Carnegie Mellon University
Database applications are predominantly memory-intensive workloads, and their performance is substantially influenced by the memory access latency. Memory speeds, however, have fundamentally lagged behind processor speeds. Today's memory systems incur access latencies that are up to three orders of magnitude larger than the latency of a single arithmetic operation. Previous work has demonstrated that database system performance suffers from memory access delays incurred by data and instruction cache misses, and similar performance trends exist across commercial database systems.
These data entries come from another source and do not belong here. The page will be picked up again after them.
(** An idle thread takes the oldest request of its stage, once its delay is over. *)
Lemma take_serves w t th q r rq : threads w !! t = Some th -> pc_list (t_pc th) = [] ->
  rqcbs w !! t_rqcb th = Some q -> occurs r (request_head q) = 1%nat -> requests w !! r = Some rq ->
  delay q <= clock_off w - clock rq ->
  exists w', worker_take rc_ok t (t_rqcb th) r w = Some w' /\ served t w w' /\ (work w' < work w)%nat.
Proof.
  intros Ht Hpc Hq Ho Hrq Hd. unfold worker_take. rewrite Hq, Hrq. cbn [mbind option_bind].
  rewrite (proj2 (Z.ltb_ge _ _) Hd), andb_false_r. rewrite (upd_rqcb_eq _ _ _ _ Hq). cbn [mbind option_bind].
  set (w1 := set_rqcbs _ w).
  assert (E : exists w' th', (if negb (request_timeout w1 =? 0) && negb (clock rq =? 0) &&
       (request_timeout w1 <? clock_off w - clock rq) then
      w2 ← upd_request r (set_flags REQUEST_TIME_OUT) w1; upd_thread t (set_t_pc PcLoop) (to_done_stage rc_ok r w2)
    else upd_thread t (fun th => set_t_pc (PcBusy r) (set_t_cur_rqst (Some r) (set_t_status THREAD_BUSY th))) w1) = Some w' /\
    pcb w' = pcb w /\ final_request_head w' = final_request_head w /\ rqcbs w' = <[t_rqcb th:=rqcb_drop r q]> (rqcbs w) /\
    threads w' = <[t:=th']> (threads w) /\ t_rqcb th' = t_rqcb th /\ t_pc th' <> PcExited /\ (length (pc_list (t_pc th')) <= 1)%nat /\
    (requests w' = requests w \/ exists rq', requests w' = <[r:=rq']> (requests w) /\ nstage rq' = nstage rq)).
  { destruct (_ && _).
    - rewrite (upd_request_eq r _ w1 rq) by exact Hrq. cbn [mbind option_bind]. unfold to_done_stage, signal_done. cbn [rc_ok lock_rc Z.eqb].
      destruct (done_signalled w) eqn:Ed; cbn -[upd_thread rqcb_drop]; rewrite ?Ed; cbn -[upd_thread rqcb_drop];
        rewrite (upd_thread_eq t _ _ th) by exact Ht; eexists _, (set_t_pc PcLoop th); (split; [reflexivity|]);
        split_and!; try reflexivity; try done; try (cbn; lia); right; eexists; split; reflexivity.
    - rewrite (upd_thread_eq t _ _ th) by exact Ht. eexists _, _. split; [reflexivity|].
      split_and!; try reflexivity; try done; try (cbn; lia). by left. }
  destruct E as (w' & th' & E & E1 & E2 & E3 & E4 & E5 & E6 & E7 & E8). exists w'. split; [exact E|]. split.
  - split_and!; try done; [by rewrite E3, length_insert|by exists th, th'|]. destruct E8 as [|(rq' & H1 & H2)]; [by left|right].
    by exists r, rq, rq'.
  - pose proof (work_insert w w' t th th' (t_rqcb th) q _ Ht E4 Hq E3) as Hw. rewrite Hpc in Hw.
    pose proof (length_unlink r (request_head q)) as Hu. rewrite Ho in Hu. cbn in Hw. lia.
Qed.

(** Time passes. *)
Lemma ticks_steps n w : rtc step w (set_clock_off (clock_off w + Z.of_nat n) w).
Proof.
  induction n as [|n IH]; [by rewrite Z.add_0_r; destruct w|]. eapply rtc_r; [exact IH|].
  apply (step_op _ OTick); [done|]. cbn [exec set_clock_off clock_off]. by replace (clock_off w + Z.of_nat (S n)) with (clock_off w + Z.of_nat n + 1) by lia.
Qed.

Lemma clock_serviceable c w : serviceable w -> serviceable (set_clock_off c w).
Proof. done. Qed.

Lemma step_pinv w w' : pinv w -> step w w' -> pinv w'.
Proof. intros Hp [o w1 Hen E]. destruct (exec_pinv o w Hp Hen) as (w2 & E2 & H2). congruence. Qed.

(** A thread that is not busy, in a stage that has requests. *)
Lemma idle_serves w t th q r l rq : serviceable w -> threads w !! t = Some th -> t_pc th = PcLoop \/ t_pc th = PcWait ->
  rqcbs w !! t_rqcb th = Some q -> request_head q = r :: l -> requests w !! r = Some rq -> delay q <= clock_off w - clock rq ->
  exists w', step w w' /\ served t w w' /\ (work w' < work w)%nat.
Proof.
  intros Hs Ht Hpc Hq Hr Hrq Hd. destruct Hs as (Hp & _ & _ & _ & Hz). destruct (pinv_head w _ q r l Hp Hq Hr) as [Ho _].
  assert (Hlist : pc_list (t_pc th) = []) by by destruct Hpc as [-> | ->].
  destruct Hpc as [Hpc|Hpc].
  - set (th1 := set_t_cur_rqst None (set_t_status THREAD_WAITING th)). set (w1 := set_threads (<[t:=th1]> (threads w)) w).
    assert (Ht1 : threads w1 !! t = Some th1) by (cbn; rewrite list_lookup_insert_eq; [done|by eapply lookup_lt_Some]).
    destruct (take_serves w1 t th1 q r rq Ht1 Hlist Hq Ho Hrq Hd) as (w' & E & (E1 & E2 & E3 & (th2 & th' & F1 & F2 & F3 & F4) & E5) & Hw).
    exists w'. split; [|split].
    + apply (step_op w (OLoop t)); [by exists th|]. cbn [exec]. unfold worker_loop. rewrite (upd_thread_eq t _ _ th) by done.
      cbn [mbind option_bind]. fold th1 w1. rewrite Ht1. cbn [mbind option_bind]. change (rqcbs w1) with (rqcbs w).
      change (t_rqcb th1) with (t_rqcb th). rewrite Hq. cbn [mbind option_bind]. rewrite Hr. exact E.
    + split_and!; try done. assert (th2 = th1) as -> by congruence. exists th, th'. split_and!; try done.
      rewrite F2. cbn [w1 threads set_threads]. apply list_insert_insert_eq.
    + assert (work w1 = work w); [|lia].
      pose proof (work_insert w w1 t th th1 _ q q Ht eq_refl Hq ltac:(by rewrite list_insert_id)) as H1.
      change (pc_list (t_pc th1)) with (pc_list (t_pc th)) in H1. lia.
  - destruct (take_serves w t th q r rq Ht Hlist Hq Ho Hrq Hd) as (w' & E & Hsv & Hw). exists w'. split; [|by split].
    apply (step_op w (OWake t)); [by exists th|]. cbn [exec]. unfold worker_wake.
    assert (pipeline_queue_len w <> 0) as Hne.
    { destruct Hp as (_ & _ & _ & ->). rewrite u64_small by lia. intros Hs0.
      assert (size (requests w) = 0%nat) as Hs1 by lia. apply map_size_empty_inv in Hs1. rewrite Hs1 in Hrq. done. }
    rewrite (proj2 (Z.eqb_neq _ _) Hne), andb_false_r. rewrite Ht. cbn [mbind option_bind]. rewrite Hq. cbn [mbind option_bind].
    by rewrite Hr.
Qed.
Therefore, to significantly improve database system behavior on modern processor platforms database software designers should focus on maximizing cache utilization and keep data that are likely to be referenced in the cache hierarchy.
This talk will analyze the impact of data placement on database system performance. The data placement scheme used in today's database systems "pushes" unreferenced data to caches, wasting memory bandwidth, polluting the cache, and exposing hard-to-overlap memory latencies. I will introduce a novel data placement scheme, called Partition Attributes Across (PAX). PAX eliminates unnecessary memory accesses by only bringing useful data into the cache. The experimental results on a variety of workloads show that PAX drastically reduces data-related stalls which in our experiments reduces elapsed execution time by a factor of 2. PAX is easy to implement in any traditional DBMS and can be aplied orthogonally to other storage decisions and schemes (e.g., affinity-based vertical partitioning).